Copy exactly the lines of the data below that run from the line holding "(* ===== verification/RelaySpool.v ===== *)" through the line holding "by a reader, which", both ends included.

————————

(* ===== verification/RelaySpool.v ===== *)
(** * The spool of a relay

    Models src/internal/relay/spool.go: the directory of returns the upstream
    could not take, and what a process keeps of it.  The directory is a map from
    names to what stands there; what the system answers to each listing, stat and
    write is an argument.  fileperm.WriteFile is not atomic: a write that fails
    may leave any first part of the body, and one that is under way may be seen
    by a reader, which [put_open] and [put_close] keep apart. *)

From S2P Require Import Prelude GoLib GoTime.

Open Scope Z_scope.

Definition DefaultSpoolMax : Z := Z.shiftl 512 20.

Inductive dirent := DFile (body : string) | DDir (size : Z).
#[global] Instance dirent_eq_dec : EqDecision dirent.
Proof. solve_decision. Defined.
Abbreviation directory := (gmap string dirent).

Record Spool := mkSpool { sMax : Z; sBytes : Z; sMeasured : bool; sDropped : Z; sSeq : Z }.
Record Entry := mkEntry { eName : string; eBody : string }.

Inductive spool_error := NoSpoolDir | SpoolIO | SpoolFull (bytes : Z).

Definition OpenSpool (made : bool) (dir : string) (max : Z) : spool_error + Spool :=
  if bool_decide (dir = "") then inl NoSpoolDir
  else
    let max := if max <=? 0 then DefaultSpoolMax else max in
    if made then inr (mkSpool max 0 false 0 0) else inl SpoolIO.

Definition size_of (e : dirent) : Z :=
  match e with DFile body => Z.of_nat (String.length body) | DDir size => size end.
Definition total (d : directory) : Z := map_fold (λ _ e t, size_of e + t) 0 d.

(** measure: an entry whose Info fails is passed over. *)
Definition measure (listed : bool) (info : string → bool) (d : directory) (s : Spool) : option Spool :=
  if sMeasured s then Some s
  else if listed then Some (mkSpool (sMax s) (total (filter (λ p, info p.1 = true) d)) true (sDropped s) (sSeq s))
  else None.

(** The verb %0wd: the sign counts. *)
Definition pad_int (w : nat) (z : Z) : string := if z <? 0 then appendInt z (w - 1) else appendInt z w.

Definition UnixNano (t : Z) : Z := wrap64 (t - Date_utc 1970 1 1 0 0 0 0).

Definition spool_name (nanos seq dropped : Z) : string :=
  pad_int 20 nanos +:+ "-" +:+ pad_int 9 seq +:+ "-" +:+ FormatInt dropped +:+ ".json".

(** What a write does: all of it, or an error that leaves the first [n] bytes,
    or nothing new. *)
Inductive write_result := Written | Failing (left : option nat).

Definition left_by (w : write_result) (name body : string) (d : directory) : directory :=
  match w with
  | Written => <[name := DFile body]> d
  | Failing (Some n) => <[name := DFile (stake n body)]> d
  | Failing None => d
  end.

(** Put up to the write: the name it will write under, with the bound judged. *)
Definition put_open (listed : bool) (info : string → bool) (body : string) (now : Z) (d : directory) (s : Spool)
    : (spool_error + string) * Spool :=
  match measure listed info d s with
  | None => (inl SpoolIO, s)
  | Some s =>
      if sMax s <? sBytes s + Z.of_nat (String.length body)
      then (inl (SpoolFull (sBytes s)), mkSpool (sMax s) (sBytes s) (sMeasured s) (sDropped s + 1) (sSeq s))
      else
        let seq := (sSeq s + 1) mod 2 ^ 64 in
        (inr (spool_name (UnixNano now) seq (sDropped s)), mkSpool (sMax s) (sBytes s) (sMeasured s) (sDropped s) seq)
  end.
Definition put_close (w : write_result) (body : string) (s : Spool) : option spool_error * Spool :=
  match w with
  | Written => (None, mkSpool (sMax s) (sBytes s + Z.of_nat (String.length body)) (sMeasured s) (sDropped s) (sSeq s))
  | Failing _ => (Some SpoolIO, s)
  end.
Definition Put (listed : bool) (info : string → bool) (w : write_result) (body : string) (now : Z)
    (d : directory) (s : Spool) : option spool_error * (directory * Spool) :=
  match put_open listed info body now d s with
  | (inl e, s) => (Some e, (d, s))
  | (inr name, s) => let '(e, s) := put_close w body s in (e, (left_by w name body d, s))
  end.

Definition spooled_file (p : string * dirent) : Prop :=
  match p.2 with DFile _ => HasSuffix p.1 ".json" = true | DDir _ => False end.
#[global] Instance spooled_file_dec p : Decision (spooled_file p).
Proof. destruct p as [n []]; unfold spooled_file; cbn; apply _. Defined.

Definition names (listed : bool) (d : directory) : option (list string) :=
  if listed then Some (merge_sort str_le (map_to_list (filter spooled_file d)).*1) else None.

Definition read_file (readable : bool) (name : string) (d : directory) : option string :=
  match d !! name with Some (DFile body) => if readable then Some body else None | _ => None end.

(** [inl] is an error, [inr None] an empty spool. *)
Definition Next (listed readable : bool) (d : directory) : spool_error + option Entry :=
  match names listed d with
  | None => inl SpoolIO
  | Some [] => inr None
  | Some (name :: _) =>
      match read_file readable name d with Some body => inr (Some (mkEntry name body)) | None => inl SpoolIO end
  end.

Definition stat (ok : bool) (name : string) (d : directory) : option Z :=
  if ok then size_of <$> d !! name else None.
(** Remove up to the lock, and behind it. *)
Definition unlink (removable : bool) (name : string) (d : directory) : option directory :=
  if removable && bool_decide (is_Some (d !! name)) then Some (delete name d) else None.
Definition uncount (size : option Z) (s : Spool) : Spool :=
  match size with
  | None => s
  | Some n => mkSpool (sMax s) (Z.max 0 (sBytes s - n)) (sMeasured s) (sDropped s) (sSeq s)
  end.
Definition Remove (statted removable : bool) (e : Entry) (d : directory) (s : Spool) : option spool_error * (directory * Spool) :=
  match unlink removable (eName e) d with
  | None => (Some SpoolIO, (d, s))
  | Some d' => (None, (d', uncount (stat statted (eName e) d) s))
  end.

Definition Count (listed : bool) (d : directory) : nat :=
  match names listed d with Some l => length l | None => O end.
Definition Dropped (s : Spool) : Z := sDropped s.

————————

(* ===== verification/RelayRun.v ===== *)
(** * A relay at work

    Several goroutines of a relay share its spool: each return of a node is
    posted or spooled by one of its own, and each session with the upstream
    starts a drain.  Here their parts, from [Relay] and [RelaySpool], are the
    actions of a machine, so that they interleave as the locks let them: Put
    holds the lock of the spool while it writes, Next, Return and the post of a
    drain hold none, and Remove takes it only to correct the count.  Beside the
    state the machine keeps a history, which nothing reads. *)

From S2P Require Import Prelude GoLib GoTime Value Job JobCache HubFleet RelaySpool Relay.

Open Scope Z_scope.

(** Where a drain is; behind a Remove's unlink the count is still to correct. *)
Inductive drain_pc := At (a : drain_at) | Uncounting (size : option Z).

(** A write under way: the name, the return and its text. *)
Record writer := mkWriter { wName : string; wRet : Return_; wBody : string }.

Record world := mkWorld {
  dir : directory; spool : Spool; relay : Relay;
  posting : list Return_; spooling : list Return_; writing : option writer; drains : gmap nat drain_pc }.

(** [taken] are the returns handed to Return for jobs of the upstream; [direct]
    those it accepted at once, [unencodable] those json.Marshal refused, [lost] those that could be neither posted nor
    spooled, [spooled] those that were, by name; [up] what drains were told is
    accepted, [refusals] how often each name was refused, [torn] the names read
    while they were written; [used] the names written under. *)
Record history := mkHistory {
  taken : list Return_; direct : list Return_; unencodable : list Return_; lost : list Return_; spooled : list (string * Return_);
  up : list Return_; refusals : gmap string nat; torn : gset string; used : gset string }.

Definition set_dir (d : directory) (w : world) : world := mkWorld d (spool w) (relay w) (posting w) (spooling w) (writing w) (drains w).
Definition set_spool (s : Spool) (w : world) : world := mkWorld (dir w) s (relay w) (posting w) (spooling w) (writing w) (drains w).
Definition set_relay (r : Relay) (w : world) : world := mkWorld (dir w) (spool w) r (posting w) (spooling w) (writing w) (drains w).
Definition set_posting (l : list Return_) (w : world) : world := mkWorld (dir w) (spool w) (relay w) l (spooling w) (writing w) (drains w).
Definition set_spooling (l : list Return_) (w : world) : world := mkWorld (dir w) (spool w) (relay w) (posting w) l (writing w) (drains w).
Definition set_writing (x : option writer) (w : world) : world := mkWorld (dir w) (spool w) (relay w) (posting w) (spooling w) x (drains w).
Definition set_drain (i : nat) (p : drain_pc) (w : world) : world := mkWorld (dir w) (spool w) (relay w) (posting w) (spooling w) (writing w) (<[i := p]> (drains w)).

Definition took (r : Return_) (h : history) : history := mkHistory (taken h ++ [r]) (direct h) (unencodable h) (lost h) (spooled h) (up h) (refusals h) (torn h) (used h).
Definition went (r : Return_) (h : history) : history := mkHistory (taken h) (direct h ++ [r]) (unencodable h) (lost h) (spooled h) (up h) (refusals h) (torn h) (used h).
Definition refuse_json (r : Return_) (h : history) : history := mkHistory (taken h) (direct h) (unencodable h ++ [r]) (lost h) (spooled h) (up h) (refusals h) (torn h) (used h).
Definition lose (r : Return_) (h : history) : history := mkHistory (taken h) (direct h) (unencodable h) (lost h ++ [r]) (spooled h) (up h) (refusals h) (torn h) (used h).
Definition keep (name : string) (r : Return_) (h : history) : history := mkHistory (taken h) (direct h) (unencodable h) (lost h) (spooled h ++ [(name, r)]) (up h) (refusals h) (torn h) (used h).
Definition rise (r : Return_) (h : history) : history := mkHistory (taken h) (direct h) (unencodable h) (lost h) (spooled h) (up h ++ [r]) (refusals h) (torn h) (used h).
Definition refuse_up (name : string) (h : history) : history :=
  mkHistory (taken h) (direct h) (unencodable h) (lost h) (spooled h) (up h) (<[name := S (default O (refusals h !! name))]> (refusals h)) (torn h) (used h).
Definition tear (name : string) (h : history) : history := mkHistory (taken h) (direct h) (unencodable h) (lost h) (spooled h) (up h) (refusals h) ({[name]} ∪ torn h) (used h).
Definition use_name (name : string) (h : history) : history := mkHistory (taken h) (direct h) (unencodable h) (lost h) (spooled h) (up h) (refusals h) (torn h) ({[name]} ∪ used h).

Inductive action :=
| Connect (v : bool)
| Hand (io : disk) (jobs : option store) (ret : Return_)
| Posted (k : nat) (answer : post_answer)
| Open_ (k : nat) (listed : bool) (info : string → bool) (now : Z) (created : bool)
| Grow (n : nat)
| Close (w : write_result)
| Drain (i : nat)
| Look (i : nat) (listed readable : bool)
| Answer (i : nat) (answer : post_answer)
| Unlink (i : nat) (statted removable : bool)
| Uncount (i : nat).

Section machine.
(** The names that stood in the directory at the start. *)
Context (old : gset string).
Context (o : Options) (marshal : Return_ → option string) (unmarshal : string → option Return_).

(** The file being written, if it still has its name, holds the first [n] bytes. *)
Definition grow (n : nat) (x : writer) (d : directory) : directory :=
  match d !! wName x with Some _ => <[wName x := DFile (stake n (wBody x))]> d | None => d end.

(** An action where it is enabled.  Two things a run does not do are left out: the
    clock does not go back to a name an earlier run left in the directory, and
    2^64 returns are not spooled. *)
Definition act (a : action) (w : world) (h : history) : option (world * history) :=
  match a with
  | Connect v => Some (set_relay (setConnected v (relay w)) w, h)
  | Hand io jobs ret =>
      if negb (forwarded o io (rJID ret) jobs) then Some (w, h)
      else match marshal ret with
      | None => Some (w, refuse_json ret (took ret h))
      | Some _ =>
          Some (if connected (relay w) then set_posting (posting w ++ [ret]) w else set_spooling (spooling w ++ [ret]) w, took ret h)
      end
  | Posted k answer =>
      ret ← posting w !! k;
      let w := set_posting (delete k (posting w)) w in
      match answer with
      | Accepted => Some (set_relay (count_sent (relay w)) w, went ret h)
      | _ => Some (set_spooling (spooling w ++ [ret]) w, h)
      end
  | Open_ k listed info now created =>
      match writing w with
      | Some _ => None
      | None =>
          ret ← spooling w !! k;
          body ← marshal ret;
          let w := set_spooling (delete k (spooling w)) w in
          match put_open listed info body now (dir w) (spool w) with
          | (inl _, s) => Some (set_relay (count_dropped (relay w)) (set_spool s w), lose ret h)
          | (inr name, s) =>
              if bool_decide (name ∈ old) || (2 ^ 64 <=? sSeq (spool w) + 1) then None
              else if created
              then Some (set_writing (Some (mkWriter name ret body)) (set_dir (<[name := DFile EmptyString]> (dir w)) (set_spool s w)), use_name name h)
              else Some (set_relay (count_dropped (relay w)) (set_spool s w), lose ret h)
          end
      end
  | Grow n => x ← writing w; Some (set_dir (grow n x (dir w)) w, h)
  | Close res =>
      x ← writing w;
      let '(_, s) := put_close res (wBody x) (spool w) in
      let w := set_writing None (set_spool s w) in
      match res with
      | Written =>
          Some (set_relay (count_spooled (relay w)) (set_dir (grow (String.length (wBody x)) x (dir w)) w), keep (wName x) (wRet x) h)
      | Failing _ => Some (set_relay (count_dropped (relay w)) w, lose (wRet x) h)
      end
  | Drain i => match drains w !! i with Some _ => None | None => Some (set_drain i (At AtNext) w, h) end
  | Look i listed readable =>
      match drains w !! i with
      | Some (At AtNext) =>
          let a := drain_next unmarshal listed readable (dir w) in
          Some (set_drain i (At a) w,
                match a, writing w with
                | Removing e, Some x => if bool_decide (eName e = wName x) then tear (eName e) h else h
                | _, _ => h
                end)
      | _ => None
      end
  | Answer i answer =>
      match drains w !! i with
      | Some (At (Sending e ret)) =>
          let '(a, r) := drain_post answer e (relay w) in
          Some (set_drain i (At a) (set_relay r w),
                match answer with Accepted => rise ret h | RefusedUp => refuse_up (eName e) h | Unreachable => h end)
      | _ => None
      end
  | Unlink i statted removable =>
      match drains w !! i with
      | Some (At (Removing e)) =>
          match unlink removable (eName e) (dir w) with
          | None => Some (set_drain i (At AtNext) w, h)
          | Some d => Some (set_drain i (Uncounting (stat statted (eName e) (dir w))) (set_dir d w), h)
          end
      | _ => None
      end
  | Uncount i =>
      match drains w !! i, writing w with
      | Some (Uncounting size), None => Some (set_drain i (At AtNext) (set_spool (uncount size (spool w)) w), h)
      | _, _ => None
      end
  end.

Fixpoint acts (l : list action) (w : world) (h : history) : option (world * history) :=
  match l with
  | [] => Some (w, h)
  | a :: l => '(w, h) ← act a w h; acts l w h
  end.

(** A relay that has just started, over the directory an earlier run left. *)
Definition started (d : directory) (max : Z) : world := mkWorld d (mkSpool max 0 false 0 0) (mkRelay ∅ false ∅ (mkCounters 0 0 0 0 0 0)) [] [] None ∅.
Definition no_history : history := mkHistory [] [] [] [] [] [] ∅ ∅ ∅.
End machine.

————————

**Output:**
(* ===== verification/RelaySpool.v ===== *)
(** * The spool of a relay

    Models src/internal/relay/spool.go: the directory of returns the upstream
    could not take, and what a process keeps of it.  The directory is a map from
    names to what stands there; what the system answers to each listing, stat and
    write is an argument.  fileperm.WriteFile is not atomic: a write that fails
    may leave any first part of the body, and one that is under way may be seen
    by a reader, which [put_open] and [put_close] keep apart. *)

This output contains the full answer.